Twenty-six atolls in the shape of a garland stretching down 800 kilometres to touch the equator. Roughly speaking, there are 1,200 islands and of these 200 are inhabited and 105 are resorts. By around 2016 that last number will be nearer 120.
Design by reef
There are a surprising number of differences between islands, given the few elements that make them up. And it’s the reef that determines everything, from providing its original material to its size, shape and location.
If an island has filled out its reef, it is considered to have reached saturation and will be stable. This is the case on a number of very small reefs inside the atolls, such as, for example, Ihuru.
All the other islands are dynamic and continually on the move, up and down inside their reef. It is a bi-directional process owing to the bi-directional monsoons, whereas Pacific island movements are mono-directional. That is not to say it is predictable, for one island might see its beach shift around from season to season while hardly moving itself, and another island might move a very long way, historically, before edging back.

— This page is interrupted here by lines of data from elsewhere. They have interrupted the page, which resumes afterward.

Definition appendNameserver (v : RDAPNameserver) (r : RDAPResponse) : RDAPResponse :=
  {| RdapConformance := RdapConformance r; Notices := Notices r;
     StartAddress := StartAddress r; EndAddress := EndAddress r;
     IPVersion := IPVersion r; Name := Name r; Entities := Entities r;
     Events := Events r; Status := Status r;
     ObjectClassName := ObjectClassName r; LdhName := LdhName r;
     UnicodeName := UnicodeName r; Nameservers := Nameservers r ++ [v];
     Network := Network r; Autnum := Autnum r; Remarks := Remarks r;
     RawWhois := RawWhois r; WhoisParsed := WhoisParsed r |}.

Definition setNetwork (v : RDAPNetwork) (r : RDAPResponse) : RDAPResponse :=
  {| RdapConformance := RdapConformance r; Notices := Notices r;
     StartAddress := StartAddress r; EndAddress := EndAddress r;
     IPVersion := IPVersion r; Name := Name r; Entities := Entities r;
     Events := Events r; Status := Status r;
     ObjectClassName := ObjectClassName r; LdhName := LdhName r;
     UnicodeName := UnicodeName r; Nameservers := Nameservers r;
     Network := Some v; Autnum := Autnum r; Remarks := Remarks r;
     RawWhois := RawWhois r; WhoisParsed := WhoisParsed r |}.

Definition appendRemark (v : RDAPRemark) (r : RDAPResponse) : RDAPResponse :=
  {| RdapConformance := RdapConformance r; Notices := Notices r;
     StartAddress := StartAddress r; EndAddress := EndAddress r;
     IPVersion := IPVersion r; Name := Name r; Entities := Entities r;
     Events := Events r; Status := Status r;
     ObjectClassName := ObjectClassName r; LdhName := LdhName r;
     UnicodeName := UnicodeName r; Nameservers := Nameservers r;
     Network := Network r; Autnum := Autnum r; Remarks := Remarks r ++ [v];
     RawWhois := RawWhois r; WhoisParsed := WhoisParsed r |}.

Definition appendNotice (v : RDAPNotice) (r : RDAPResponse) : RDAPResponse :=
  {| RdapConformance := RdapConformance r; Notices := Notices r ++ [v];
     StartAddress := StartAddress r; EndAddress := EndAddress r;
     IPVersion := IPVersion r; Name := Name r; Entities := Entities r;
     Events := Events r; Status := Status r;
     ObjectClassName := ObjectClassName r; LdhName := LdhName r;
     UnicodeName := UnicodeName r; Nameservers := Nameservers r;
     Network := Network r; Autnum := Autnum r; Remarks := Remarks r;
     RawWhois := RawWhois r; WhoisParsed := WhoisParsed r |}.

(** [response.WhoisParsed[key] = value]. *)
Definition setParsed (key value : list ascii) (r : RDAPResponse) : RDAPResponse :=
  {| RdapConformance := RdapConformance r; Notices := Notices r;
     StartAddress := StartAddress r; EndAddress := EndAddress r;
     IPVersion := IPVersion r; Name := Name r; Entities := Entities r;
     Events := Events r; Status := Status r;
     ObjectClassName := ObjectClassName r; LdhName := LdhName r;
     UnicodeName := UnicodeName r; Nameservers := Nameservers r;
     Network := Network r; Autnum := Autnum r; Remarks := Remarks r;
     RawWhois := RawWhois r; WhoisParsed := <[key := value]> (WhoisParsed r) |}.

(** The response that [convertWhoisToRDAP] starts from. *)
Definition newResponse (whoisData : list ascii) : RDAPResponse :=
  {| RdapConformance := [str "rdap_level_0"]; Notices := [];
     StartAddress := []; EndAddress := []; IPVersion := []; Name := [];
     Entities := []; Events := []; Status := []; ObjectClassName := [];
     LdhName := []; UnicodeName := []; Nameservers := []; Network := None;
     Autnum := []; Remarks := []; RawWhois := whoisData; WhoisParsed := ∅ |}.

(** The three assignments of the domain branch.  The lower-case form is
    Go's for a query of ASCII bytes, see [ToLower]. *)
Definition asDomain (query : list ascii) (r : RDAPResponse) : RDAPResponse :=
  {| RdapConformance := RdapConformance r; Notices := Notices r;
     StartAddress := StartAddress r; EndAddress := EndAddress r;
     IPVersion := IPVersion r; Name := Name r; Entities := Entities r;
     Events := Events r; Status := Status r;
     ObjectClassName := str "domain"; LdhName := ToLower query;
     UnicodeName := query; Nameservers := Nameservers r;
     Network := Network r; Autnum := Autnum r; Remarks := Remarks r;
     RawWhois := RawWhois r; WhoisParsed := WhoisParsed r |}.

(** The four assignments of the IP branch. *)
Definition asIP (query version : list ascii) (r : RDAPResponse) : RDAPResponse :=
  {| RdapConformance := RdapConformance r; Notices := Notices r;
     StartAddress := query; EndAddress := query;
     IPVersion := version; Name := Name r; Entities := Entities r;
     Events := Events r; Status := Status r;
     ObjectClassName := str "ip network"; LdhName := LdhName r;
     UnicodeName := UnicodeName r; Nameservers := Nameservers r;
     Network := Network r; Autnum := Autnum r; Remarks := Remarks r;
     RawWhois := RawWhois r; WhoisParsed := WhoisParsed r |}.

(** The two assignments of the ASN branch. *)
Definition asAutnum (query : list ascii) (r : RDAPResponse) : RDAPResponse :=
  {| RdapConformance := RdapConformance r; Notices := Notices r;
     StartAddress := StartAddress r; EndAddress := EndAddress r;
     IPVersion := IPVersion r; Name := Name r; Entities := Entities r;
     Events := Events r; Status := Status r;
     ObjectClassName := str "autnum"; LdhName := LdhName r;
     UnicodeName := UnicodeName r; Nameservers := Nameservers r;
     Network := Network r; Autnum := query; Remarks := Remarks r;
     RawWhois := RawWhois r; WhoisParsed := WhoisParsed r |}.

This movement of the beach with the monsoons and the movement of the island itself over time, gives the resort islands a bit of a headache when it comes to providing gorgeous, deep sand outside every room every day of the year. See the beaches section for how, and how well they cope.
It is not even easy to say what is an island and what isn’t. For example Kunfunudhoo ‘island’ is next to Soneva Fushi and 500 years older at 2,300 years old. But because it is on a ring reef (a faru), it moves freely up and down and hasn’t been able to hold onto any vegetation.
The perfect desert island
The picture perfect resort islands of one’s imagination are the saturated islands in the middle of an atoll. These would usually be small and circular with a permanent beach all around, a clear, sandy lagoon and a reef drop-off within a couple of minutes swim. And lush with majestic coconut palms.
I hasten to add that even these islands can have their faults (Ihuru has a boggy depression in the middle, for example) and that islands towards or on the outside of atolls can have most of these attributes. Furthermore, it is on the outside of atolls and in the channels that the best diving is found.
With resort islands now – or very soon – in every atoll up and down the country, interested tourists have the chance to witness a far greater range of what the Maldives has to offer, geographically speaking, than has ever been the case before. And with few thorough studies so far made of the country’s flora and fauna, their input could be valuable about the local wildlife that they discover.